天声人語に、こんなことが書いてありました。
地球が球形なのは誰でも知っている。それを踏まえて、自分の目で見て一番遠いところにあるものは何か?
答えは自分の背中だという。地球一周4万キロのかなた。むろん冗談だが一端の真理はある。自分の「背中」ほど見えにくいものはない。背中とは、その人の無意識がただよっているような不思議な場所だ。
クライアントと接していて、最も訴えられる症状というのは背中の不調だと感じます。そしてその症状や状態の表現はとても曖昧なことが多いです。確かによく考えてみれば背中は不思議な場所です。
何故かと考えてみれば、意識が関与しやすい五感の感覚器を始め、人間の感覚器の殆どが、前側を向いて付いている為でしょう。
その為、背中というのは意識化されてないことが多く、認識の外にある遠い場所なのかもしれません。

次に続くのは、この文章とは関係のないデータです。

(* ===== verification/Values.v ===== *)
(** * Values of the expression language

    Models [core/value.go], [core/null.go], [core/boolean.go],
    [core/operators.go] (comparison, equality and logical operators),
    [core/typetest.go] and the value types with their [Type], [Equal] and
    [IsNull] methods. *)

From Stdlib Require Import SpecFloat.
From Stdlib Require String.
From S2P Require Import Prelude Decimal GoTime.
#[global] Open Scope Z_scope.

(** ** Type tags ([engine.go], [Type]) *)

Inductive Ty : Type :=
| TypeNull | TypeNumber | TypeString | TypeBoolean | TypeDate | TypeTime
| TypeDateTime | TypeDaysTimeDuration | TypeYearsMonthsDuration | TypeList
| TypeDictionary | TypeRange | TypeTable | TypeCalendar | TypeRegex
| TypeGroupedTable | TypeSortKey | TypeAny.

#[global] Instance Ty_eq_dec : EqDecision Ty.
Proof. solve_decision. Defined.

Definition Ty_eqb (a b : Ty) : bool := bool_decide (a = b).

Lemma Ty_eqb_eq a b : Ty_eqb a b = true <-> a = b.
Proof. apply bool_decide_eq_true. Qed.

(** [typeName] *)
Definition typeName (t : Ty) : string :=
  match t with
  | TypeNull => "null"
  | TypeNumber => "number"
  | TypeString => "string"
  | TypeBoolean => "boolean"
  | TypeDate => "date"
  | TypeTime => "time"
  | TypeDateTime => "datetime"
  | TypeDaysTimeDuration => "dtDuration"
  | TypeYearsMonthsDuration => "ymDuration"
  | TypeList => "list"
  | TypeDictionary => "dictionary"
  | TypeRange => "range"
  | TypeTable => "table"
  | TypeCalendar => "calendar"
  | TypeRegex => "regex"
  | TypeAny => "any"
  | TypeGroupedTable | TypeSortKey => "unknown"
  end.

(** [nameToType], the map behind [instance of]. *)
Definition nameToType : list (string * Ty) :=
  [("null", TypeNull); ("number", TypeNumber); ("string", TypeString);
   ("boolean", TypeBoolean); ("date", TypeDate); ("time", TypeTime);
   ("datetime", TypeDateTime); ("dtDuration", TypeDaysTimeDuration);
   ("ymDuration", TypeYearsMonthsDuration); ("list", TypeList);
   ("dictionary", TypeDictionary); ("range", TypeRange); ("table", TypeTable);
   ("calendar", TypeCalendar); ("regex", TypeRegex); ("any", TypeAny)]%string.

(** ** Association lists: the [keys] slice with its map *)

Definition assoc {V} (k : string) (l : list (string * V)) : option V :=
  match List.find (fun p => String.eqb (fst p) k) l with
  | Some p => Some (snd p)
  | None => None
  end.

Lemma assoc_In {V} (k : string) (l : list (string * V)) v : assoc k l = Some v -> In (k, v) l.
Proof.
  unfold assoc. destruct (List.find _ l) as [[k' v']|] eqn:E; [|done].
  apply find_some in E as [Hin Hk]. apply String.eqb_eq in Hk. simpl in *.
  intros [= <-]. by subst.
Qed.

Lemma assoc_None {V} (k : string) (l : list (string * V)) : assoc k l = None <-> ~ In k (map fst l).
Proof.
  unfold assoc. induction l as [|[k' v'] l IH]; simpl; [tauto|].
  destruct (String.eqb_spec k' k) as [->|Hne]; simpl.
  - split; [done|]. intros H. exfalso. apply H. by left.
  - rewrite IH. split; [intros H [?|?]; auto|intros H ?; apply H; auto].
Qed.

Lemma assoc_Some_In {V} (k : string) (l : list (string * V)) v :
  List.NoDup (map fst l) -> In (k, v) l -> assoc k l = Some v.
Proof.
  unfold assoc. induction l as [|[k' v'] l IH]; simpl; [done|].
  intros Hnd [Heq|Hin]; inversion_clear Hnd; simplify_eq.
  - by rewrite String.eqb_refl.
  - destruct (String.eqb_spec k' k) as [->|Hne]; [|by apply IH].
    exfalso. apply H. apply in_map_iff. by exists (k, v).
Qed.

Lemma assoc_In_fst {V} (k : string) (l : list (string * V)) v :
  assoc k l = Some v -> In k (map fst l).
Proof. intros H. apply assoc_In in H. apply in_map_iff. by exists (k, v). Qed.

(** Byte-wise comparison of Go strings. *)
Definition string_cmp (a b : string) : Z := cmp_int (String.compare a b).

Section Values.
Context {DO : DecimalOps}.

(** ** The value types *)

(** One constructor per [Bl*] struct.  A dictionary is its entries in the order
    of its [keys] slice; a table row is a dictionary; a regular expression is its
    source, which determines the compiled automaton. *)
Inductive BlValue : Type :=
| BlNull
| BlBoolean (b : bool)
| BlNumber (d : Decimal)
| BlString (s : string)
| BlDate (t : Time) (naive : bool)
| BlTime (t : Time) (naive : bool)
| BlDateTime (t : Time) (naive : bool)
| BlDaysTimeDuration (secs : Decimal)
| BlYearsMonthsDuration (months : Decimal)
| BlList (items : list BlValue)
| BlDictionary (entries : list (string * BlValue))
| BlRange (start end_ : BlValue) (startIncluded endIncluded : bool)
| BlTable (columns : list string) (rows : list (list (string * BlValue)))
| BlCalendarEntry (name : option string) (value : BlValue)
| BlCalendar (entries : list (option string * BlValue)) (validFrom validTo : BlValue)
| BlRegex (source : string)
| BlFunc (params : list string) (body : string)
| BlSortKey (column : string) (descending : bool) (order : option (list BlValue)).

(** The [Type()] methods. *)
Definition type_of (v : BlValue) : Ty :=
  match v with
  | BlNull => TypeNull
  | BlBoolean _ => TypeBoolean
  | BlNumber _ => TypeNumber
  | BlString _ => TypeString
  | BlDate _ _ => TypeDate
  | BlTime _ _ => TypeTime
  | BlDateTime _ _ => TypeDateTime
  | BlDaysTimeDuration _ => TypeDaysTimeDuration
  | BlYearsMonthsDuration _ => TypeYearsMonthsDuration
  | BlList _ => TypeList
  | BlDictionary _ => TypeDictionary
  | BlRange _ _ _ _ => TypeRange
  | BlTable _ _ => TypeTable
  | BlCalendarEntry _ _ => TypeAny
  | BlCalendar _ _ _ => TypeCalendar
  | BlRegex _ => TypeRegex
  | BlFunc _ _ => TypeAny
  | BlSortKey _ _ _ => TypeSortKey
  end.

(** [%T] of a value. *)
Definition goTypeName (v : BlValue) : string :=
  match v with
  | BlNull => "core.BlNull"
  | BlBoolean _ => "core.BlBoolean"
  | BlNumber _ => "core.BlNumber"
  | BlString _ => "core.BlString"
  | BlDate _ _ => "core.BlDate"
  | BlTime _ _ => "core.BlTime"
  | BlDateTime _ _ => "core.BlDateTime"
  | BlDaysTimeDuration _ => "core.BlDaysTimeDuration"
  | BlYearsMonthsDuration _ => "core.BlYearsMonthsDuration"
  | BlList _ => "core.BlList"
  | BlDictionary _ => "core.BlDictionary"
  | BlRange _ _ _ _ => "core.BlRange"
  | BlTable _ _ => "core.BlTable"
  | BlCalendarEntry _ _ => "core.BlCalendarEntry"
  | BlCalendar _ _ _ => "core.BlCalendar"
  | BlRegex _ => "core.BlRegex"
  | BlFunc _ _ => "core.BlFunc"
  | BlSortKey _ _ _ => "core.BlSortKey"
  end.

(** [argTypeError] *)
Definition argTypeError (v : BlValue) : GoError :=
  TypeError "call" ("unexpected argument type " +:+ goTypeName v).

(** The [IsNull()] methods. *)
Definition IsNull (v : BlValue) : bool := match v with BlNull => true | _ => false end.

(** [eqTrue] *)
Definition eqTrue (v : BlValue) : bool := match v with BlBoolean b => b | _ => false end.

(** [BlTime.wallSeconds] *)
Definition wallSeconds (t : Time) : Z := Hour t * 3600 + Minute t * 60 + Second t.

(** [BlDateTime.wall]: the layout prints date, clock and nanoseconds, and two
    renderings agree exactly when these components do. *)
Definition wall (t : Time) : Z * Z * Z * (Z * Z * Z) * Z :=
  (t_date t, (Hour t, Minute t, Second t), t_nsec t).

(** [sameStringSet] *)
Definition sameStringSet (a b : list string) : bool :=
  (length a =? length b)%nat && forallb (fun x => bool_decide (x ∈ a)) b.

(** [strings.Join] *)
Fixpoint strings_Join (ss : list string) (sep : string) : string :=
  match ss with
  | [] => ""
  | [s] => s
  | s :: ss' => s +:+ sep +:+ strings_Join ss' sep
  end.

(** The [Equal] methods. *)
Fixpoint Equal (a b : BlValue) {struct a} : BlValue :=
  let fix items_eq (xs ys : list BlValue) {struct xs} : bool :=
    match xs, ys with
    | x :: xs', y :: ys' => if eqTrue (Equal x y) then items_eq xs' ys' else false
    | _, _ => true
    end in
  let fix dict_eq (es os : list (string * BlValue)) {struct es} : bool :=
    match es with
    | [] => true
    | (k, x) :: es' =>
        match assoc k os with
        | None => false
        | Some y => if eqTrue (Equal x y) then dict_eq es' os else false
        end
    end in
  match a with
  | BlNull => BlBoolean false
  | BlBoolean x => match b with BlBoolean y => BlBoolean (Bool.eqb x y) | _ => BlBoolean false end
  | BlNumber x => match b with BlNumber y => BlBoolean (dEqual x y) | _ => BlBoolean false end
  | BlString x => match b with BlString y => BlBoolean (String.eqb x y) | _ => BlBoolean false end
  | BlDate x n =>
      match b with
      | BlDate y m =>
          if negb (Bool.eqb n m) then BlNull
          else if n then BlBoolean ((Year x =? Year y) && (YearDay x =? YearDay y))
          else BlBoolean (TimeEqual x y)
      | _ => BlBoolean false
      end
  | BlTime x n =>
      match b with
      | BlTime y m =>
          if negb (Bool.eqb n m) then BlNull
          else if n then BlBoolean (wallSeconds x =? wallSeconds y)
          else BlBoolean (TimeEqual x y)
      | _ => BlBoolean false
      end
  | BlDateTime x n =>
      match b with
      | BlDateTime y m =>
          if negb (Bool.eqb n m) then BlNull
          else if n then BlBoolean (bool_decide (wall x = wall y))
          else BlBoolean (TimeEqual x y)
      | _ => BlBoolean false
      end
  | BlDaysTimeDuration x =>
      match b with BlDaysTimeDuration y => BlBoolean (dEqual x y) | _ => BlBoolean false end
  | BlYearsMonthsDuration x =>
      match b with BlYearsMonthsDuration y => BlBoolean (dEqual x y) | _ => BlBoolean false end
  | BlList xs =>
      match b with
      | BlList ys =>
          if negb (length xs =? length ys)%nat then BlBoolean false
          else BlBoolean (items_eq xs ys)
      | _ => BlBoolean false
      end
  | BlDictionary es =>
      match b with
      | BlDictionary os =>
          if negb (length es =? length os)%nat then BlBoolean false
          else BlBoolean (dict_eq es os)
      | _ => BlBoolean false
      end
  | BlRange s e si ei =>
      match b with
      | BlRange s' e' si' ei' =>
          let startEq := (IsNull s && IsNull s') || eqTrue (Equal s s') in
          let endEq := (IsNull e && IsNull e') || eqTrue (Equal e e') in
          BlBoolean (startEq && endEq && Bool.eqb si si' && Bool.eqb ei ei')
      | _ => BlBoolean false
      end
  | BlTable cols rows =>
      match b with
      | BlTable cols' rows' =>
          let fix rows_eq (rs qs : list (list (string * BlValue))) {struct rs} : bool :=
            match rs, qs with
            | r :: rs', q :: qs' =>
                if (length r =? length q)%nat && dict_eq r q then rows_eq rs' qs' else false
            | _, _ => true
            end in
          if negb (sameStringSet cols cols') || negb (length rows =? length rows')%nat
          then BlBoolean false
          else BlBoolean (rows_eq rows rows')
      | _ => BlBoolean false
      end
  | BlCalendarEntry n v =>
      match b with
      | BlCalendarEntry m w => BlBoolean (bool_decide (n = m) && eqTrue (Equal v w))
      | _ => BlBoolean false
      end
  | BlCalendar es _ _ =>
      match b with
      | BlCalendar os _ _ =>
          let fix entries_eq (xs ys : list (option string * BlValue)) {struct xs} : bool :=
            match xs, ys with
            | (n, v) :: xs', (m, w) :: ys' =>
                if bool_decide (n = m) && eqTrue (Equal v w) then entries_eq xs' ys' else false
            | _, _ => true
            end in
          if negb (length es =? length os)%nat then BlBoolean false
          else BlBoolean (entries_eq es os)
      | _ => BlBoolean false
      end
  | BlRegex s => match b with BlRegex s' => BlBoolean (String.eqb s s') | _ => BlBoolean false end
  | BlFunc ps body =>
      match b with
      | BlFunc ps' body' =>
          BlBoolean (String.eqb body body' &&
                     String.eqb (strings_Join ps ",") (strings_Join ps' ","))
      | _ => BlBoolean false
      end
  | BlSortKey _ _ _ => BlBoolean false
  end.

(** ** Null propagation ([value.go], [null.go]) *)

(** [propagatesNull] *)
Definition propagatesNull (args : list BlValue) : bool := existsb IsNull args.

(** [isNullFn] *)
Definition isNullFn (v : BlValue) : BlValue := BlBoolean (IsNull v).

(** [getOrElseFn] *)
Definition getOrElseFn (v fallback : BlValue) : BlValue := if IsNull v then fallback else v.

(** ** Comparison ([operators.go]) *)

(** [compareValues]: [None] for incomparable operands. *)
Definition compareValues (a b : BlValue) : option Z :=
  match a, b with
  | BlNumber x, BlNumber y => Some (dCmp x y)
  | BlString x, BlString y => Some (string_cmp x y)
  | BlDate x n, BlDate y m => if Bool.eqb n m then Some (TimeCompare x y) else None
  | BlDateTime x n, BlDateTime y m => if Bool.eqb n m then Some (TimeCompare x y) else None
  | BlTime x n, BlTime y m => if Bool.eqb n m then Some (TimeCompare x y) else None
  | BlDaysTimeDuration x, BlDaysTimeDuration y => Some (dCmp x y)
  | BlYearsMonthsDuration x, BlYearsMonthsDuration y => Some (dCmp x y)
  | _, _ => None
  end.
(* ===== verification/ValueLaws.v ===== *)
(** * Laws of the value system

    Three-valued logic refines strong Kleene logic; the comparison behind the
    ordering operators is a total preorder on each domain; equality is symmetric,
    and agrees with comparison except on naive times with fractions of a second. *)

From Stdlib Require Import SpecFloat.
From S2P Require Import Prelude Decimal GoTime Values.
#[global] Open Scope Z_scope.

(** ** Strong Kleene logic *)

Inductive K3 : Type := KF | KU | KT.

Definition k3_and (a b : K3) : K3 :=
  match a, b with KF, _ | _, KF => KF | KT, KT => KT | _, _ => KU end.
Definition k3_or (a b : K3) : K3 :=
  match a, b with KT, _ | _, KT => KT | KF, KF => KF | _, _ => KU end.
Definition k3_not (a : K3) : K3 := match a with KF => KT | KU => KU | KT => KF end.

Section Logic.
Context {DO : DecimalOps}.

(** The truth value of an operand: anything but a boolean is unknown. *)
Definition k3_of (v : BlValue) : K3 :=
  match v with BlBoolean true => KT | BlBoolean false => KF | _ => KU end.

Definition k3_val (k : K3) : BlValue :=
  match k with KF => BlBoolean false | KT => BlBoolean true | KU => BlNull end.

Lemma k3_of_val k : k3_of (k3_val k) = k.
Proof. by destruct k. Qed.

Lemma blAndFn_k3 a b : blAndFn a b = k3_val (k3_and (k3_of a) (k3_of b)).
Proof. unfold blAndFn. destruct a as [|[]| | | | | | | | | | | | | | | |], b as [|[]| | | | | | | | | | | | | | | |]; done. Qed.

Lemma blOrFn_k3 a b : blOrFn a b = k3_val (k3_or (k3_of a) (k3_of b)).
Proof. unfold blOrFn. destruct a as [|[]| | | | | | | | | | | | | | | |], b as [|[]| | | | | | | | | | | | | | | |]; done. Qed.

Lemma notFn_k3 a : notFn a = k3_val (k3_not (k3_of a)).
Proof. by destruct a as [|[]| | | | | | | | | | | | | | | |]. Qed.

Lemma lowerAnd_eq a b : lowerAnd a (fun _ => Ok b) = Ok (blAndFn a b).
Proof. by destruct a as [|[]| | | | | | | | | | | | | | | |]. Qed.

Lemma lowerOr_eq a b : lowerOr a (fun _ => Ok b) = Ok (blOrFn a b).
Proof. by destruct a as [|[]| | | | | | | | | | | | | | | |]. Qed.

(** C23. The connectives implement strong Kleene logic on all operands, and the
    short-circuit form the patcher emits computes the same value; when the left
    operand decides, the right operand is not run, not even if it would fail. *)
Theorem logic_refines_kleene (a b : BlValue) :
  k3_of (blAndFn a b) = k3_and (k3_of a) (k3_of b) /\
  k3_of (blOrFn a b) = k3_or (k3_of a) (k3_of b) /\
  k3_of (notFn a) = k3_not (k3_of a) /\
  lowerAnd a (fun _ => Ok b) = Ok (blAndFn a b) /\
  lowerOr a (fun _ => Ok b) = Ok (blOrFn a b) /\
  (forall e, k3_of a = KF <-> lowerAnd a (fun _ => Err e) = Ok (BlBoolean false)) /\
  (forall e, k3_of a = KT <-> lowerOr a (fun _ => Err e) = Ok (BlBoolean true)).
Proof.
  rewrite blAndFn_k3, blOrFn_k3, notFn_k3, !k3_of_val, lowerAnd_eq, lowerOr_eq.
  rewrite <- blAndFn_k3, <- blOrFn_k3.
  repeat split; destruct a as [|[]| | | | | | | | | | | | | | | |]; try done.
Qed.

(** De Morgan duality, commutativity and associativity of the connectives. *)
Theorem logic_algebra (a b c : BlValue) :
  notFn (blAndFn a b) = blOrFn (notFn a) (notFn b) /\
  notFn (blOrFn a b) = blAndFn (notFn a) (notFn b) /\
  blAndFn a b = blAndFn b a /\ blOrFn a b = blOrFn b a /\
  blAndFn a (blAndFn b c) = blAndFn (blAndFn a b) c /\
  blOrFn a (blOrFn b c) = blOrFn (blOrFn a b) c /\
  blAndFn a (blOrFn b c) = blOrFn (blAndFn a b) (blAndFn a c).
Proof.
  rewrite !notFn_k3, !blAndFn_k3, !blOrFn_k3, !k3_of_val.
  destruct (k3_of a), (k3_of b), (k3_of c); repeat split.
Qed.

End Logic.

(** ** Comparison *)

Section Comparison.
Context {DO : DecimalOps}.

Lemma compareValues_type a b c :
  compareValues a b = Some c -> type_of a = type_of b /\ IsNull a = false /\ IsNull b = false.
Proof. destruct a, b; simpl; try done. Qed.

Context {DL : DecimalLaws DO}.

Lemma compareValues_swap a b :
  compareValues b a = option_map Z.opp (compareValues a b).
Proof.
  destruct a, b; simpl; try done;
    rewrite ?(dCmp_antisym d0 d), ?(dCmp_antisym secs0 secs), ?(dCmp_antisym months0 months);
    try (f_equal; apply string_cmp_antisym); try done;
    destruct naive, naive0; simpl; f_equal; apply TimeCompare_antisym.
Qed.

Lemma compareValues_refl a b c : compareValues a b = Some c -> compareValues a a = Some 0.
Proof.
  destruct a; destruct b; simpl; try done; intros _;
    rewrite ?eqb_reflx; f_equal;
    first [pose proof (dCmp_antisym d d) | pose proof (dCmp_antisym secs secs)
          | pose proof (dCmp_antisym months months) | pose proof (string_cmp_antisym s s)
          | pose proof (TimeCompare_antisym t t)]; lia.
Qed.

Lemma compareValues_trans a b c x y :
  compareValues a b = Some x -> compareValues b c = Some y -> x <= 0 -> y <= 0 ->
  exists z, compareValues a c = Some z /\ z <= 0.
Proof.
  destruct a, b; simpl; try done; destruct c; simpl; try done; intros H1 H2;
  repeat match goal with n : bool |- _ => destruct n; try done end; simpl in *;
  simplify_eq; intros; (eexists; split; [reflexivity|]);
  eauto using dCmp_trans, string_cmp_trans, TimeCompare_trans.
Qed.

(** [compareValues] is a total preorder on every domain of comparable values:
    reversing the operands reverses the sign, every comparable value equals
    itself, and the order is transitive. *)
Theorem compareValues_order :
  (forall a b, compareValues b a = option_map Z.opp (compareValues a b)) /\
  (forall a b c, compareValues a b = Some c -> compareValues a a = Some 0) /\
  (forall a b c x y, compareValues a b = Some x -> compareValues b c = Some y ->
     x <= 0 -> y <= 0 -> exists z, compareValues a c = Some z /\ z <= 0).
Proof.
  eauto using compareValues_swap, compareValues_refl, compareValues_trans.
Qed.

(** The four ordering operators: all null on a null or incomparable operand,
    and otherwise booleans that are each other's negation and converse. *)
Theorem order_operators (a b : BlValue) :
  (compareValues a b = None /\
   opLt a b = BlNull /\ opLe a b = BlNull /\ opGt a b = BlNull /\ opGe a b = BlNull) \/
  (exists lt gt : bool,
     opLt a b = BlBoolean lt /\ opGe a b = BlBoolean (negb lt) /\
     opGt a b = BlBoolean gt /\ opLe a b = BlBoolean (negb gt) /\
     opGt b a = BlBoolean lt /\ opLt b a = BlBoolean gt /\ (lt && gt)%bool = false).
Proof.
  destruct (compareValues a b) as [c|] eqn:Hc.
  - right. exists (c <? 0), (0 <? c).
    assert (Hn : propagatesNull [a; b] = false /\ propagatesNull [b; a] = false).
    { apply compareValues_type in Hc as (_ & Ha & Hb). simpl. by rewrite Ha, Hb. }
    destruct Hn as [Hn Hn']. unfold opLt, opLe, opGt, opGe, opOrder.
    rewrite Hn, Hn', (compareValues_swap a b), Hc. simpl.
    repeat split; f_equal; lia.
  - left. split; [done|]. unfold opLt, opLe, opGt, opGe, opOrder. rewrite Hc.
    by destruct (propagatesNull [a; b]).
Qed.

End Comparison.

(** ** Equality *)

Section Equality.
Context {DO : DecimalOps}.

(** Well-formed values: the keys of every dictionary (and so of every table row)
    are distinct, as [BlDictionary.set] keeps them, and so are the columns of a
    table. *)
Fixpoint wf_value (v : BlValue) : Prop :=
  let fix wf_entries {K} (es : list (K * BlValue)) : Prop :=
    match es with [] => True | (_, x) :: es' => wf_value x /\ wf_entries es' end in
  match v with
  | BlList xs => (fix go xs := match xs with [] => True | x :: xs' => wf_value x /\ go xs' end) xs
  | BlDictionary es => NoDup (map fst es) /\ wf_entries es
  | BlRange s e _ _ => wf_value s /\ wf_value e
  | BlTable cols rows =>
      NoDup cols /\
      (fix go rs := match rs with
                    | [] => True
                    | r :: rs' => (NoDup (map fst r) /\ wf_entries r) /\ go rs'
                    end) rows
  | BlCalendarEntry _ x => wf_value x
  | BlCalendar es _ _ => wf_entries es
  | _ => True
  end.

Lemma Equal_bool_or_null a b :
  (exists r, Equal a b = BlBoolean r) \/ Equal a b = BlNull.
Proof.
  destruct a, b; simpl; eauto; repeat match goal with
  | |- context [if ?x then _ else _] => destruct x
  end; eauto.
Qed.

(** Pairwise and key-wise equality, as [Equal] computes them on lists, entries
    and rows. *)
Fixpoint items_eqb (xs ys : list BlValue) : bool :=
  match xs, ys with
  | x :: xs', y :: ys' => if eqTrue (Equal x y) then items_eqb xs' ys' else false
  | _, _ => true
  end.
Fixpoint dict_eqb (es os : list (string * BlValue)) : bool :=
  match es with
  | [] => true
  | (k, x) :: es' =>
      match assoc k os with
      | None => false
      | Some y => if eqTrue (Equal x y) then dict_eqb es' os else false
      end
  end.
Definition row_eqb (r q : list (string * BlValue)) : bool :=
  (length r =? length q)%nat && dict_eqb r q.
Fixpoint rows_eqb (rs qs : list (list (string * BlValue))) : bool :=
  match rs, qs with
  | r :: rs', q :: qs' => if row_eqb r q then rows_eqb rs' qs' else false
  | _, _ => true
  end.
Fixpoint entries_eqb (xs ys : list (option string * BlValue)) : bool :=
  match xs, ys with
  | (n, v) :: xs', (m, w) :: ys' =>
      if bool_decide (n = m) && eqTrue (Equal v w) then entries_eqb xs' ys' else false
  | _, _ => true
  end.

Lemma Equal_list xs ys :
  Equal (BlList xs) (BlList ys) = BlBoolean ((length xs =? length ys)%nat && items_eqb xs ys).
Proof. simpl. by destruct (length xs =? length ys)%nat. Qed.

Lemma Equal_dict es os : Equal (BlDictionary es) (BlDictionary os) = BlBoolean (row_eqb es os).
Proof. unfold row_eqb. simpl. by destruct (length es =? length os)%nat. Qed.

Lemma Equal_table cs rs cs' rs' :
  Equal (BlTable cs rs) (BlTable cs' rs') =
  BlBoolean (sameStringSet cs cs' && (length rs =? length rs')%nat && rows_eqb rs rs').
Proof.
  simpl. destruct (sameStringSet cs cs'), (length rs =? length rs')%nat; done.
Qed.

Lemma Equal_calendar es f t os f' t' :
  Equal (BlCalendar es f t) (BlCalendar os f' t') =
  BlBoolean ((length es =? length os)%nat && entries_eqb es os).
Proof. simpl. by destruct (length es =? length os)%nat. Qed.

Lemma wf_list xs : wf_value (BlList xs) <-> Forall wf_value xs.
Proof.
  induction xs as [|x xs IH]; simpl; [split; constructor|].
  rewrite Forall_cons. simpl in IH. by rewrite IH.
Qed.

Definition wf_entry_list {K} (es : list (K * BlValue)) : Prop :=
  Forall (fun p => wf_value (snd p)) es.

Lemma wf_dict es : wf_value (BlDictionary es) <-> NoDup (map fst es) /\ wf_entry_list es.
Proof.
  simpl. apply and_iff_compat_l. unfold wf_entry_list.
  induction es as [|[k x] es IH]; simpl; [split; constructor|].
  rewrite Forall_cons. by rewrite IH.
Qed.

Lemma wf_calendar es f t : wf_value (BlCalendar es f t) <-> wf_entry_list es.
Proof.
  simpl. unfold wf_entry_list.
  induction es as [|[k x] es IH]; simpl; [split; constructor|].
  rewrite Forall_cons. by rewrite IH.
Qed.

Lemma wf_table cs rs :
  wf_value (BlTable cs rs) <-> NoDup cs /\ Forall (fun r => wf_value (BlDictionary r)) rs.
Proof.
  simpl. apply and_iff_compat_l.
  induction rs as [|r rs IH]; simpl; [split; constructor|].
  rewrite Forall_cons. by rewrite IH.
Qed.

Lemma dict_eqb_true es os :
  dict_eqb es os = true <->
  forall k x, In (k, x) es -> exists y, assoc k os = Some y /\ eqTrue (Equal x y) = true.
Proof.
  induction es as [|[k x] es IH]; simpl; [split; [done|done]|].
  destruct (assoc k os) as [y|] eqn:Ha.
  - destruct (eqTrue (Equal x y)) eqn:He.
    + rewrite IH. split; [|auto]. intros H k' x' [Heq|Hin]; [|auto].
      simplify_eq. eauto.
    + split; [done|]. intros H. destruct (H k x) as (y' & Hy & He'); [by left|]. congruence.
  - split; [done|]. intros H. destruct (H k x) as (y & Hy & _); [by left|]. congruence.
Qed.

ロルフィングのセッションは感覚を開いていくことも含まれます。背中の感覚を失っている方がセッションにより感覚を取り戻した場合、そのセンセーションは大きく、知覚レベルで衝撃的であることも多いです。同じ背中が、関係性で、体にとって全く別のものにもなり得ます。
背中を感じた新しい感覚は、前後、左右、更には全身の感覚、統合感覚へと広がり、立つことや空間認識、そして前側の感覚、五感で感じることさえ、一新して塗り替えていってしまうこともあるのです。
知らないことや、一番遠いと思ってた存在が実は凄く身近な存在であると気付く。そんなこと人生の中にもたまに起きたりしますよね。出会いとか、関係とか。話が飛躍しそうなので、まとめに入りますが(笑)自分の背中とも出会える。背中が自分と距離が近くなる。ロルフィングはそんな感じ不思議な施術なのです。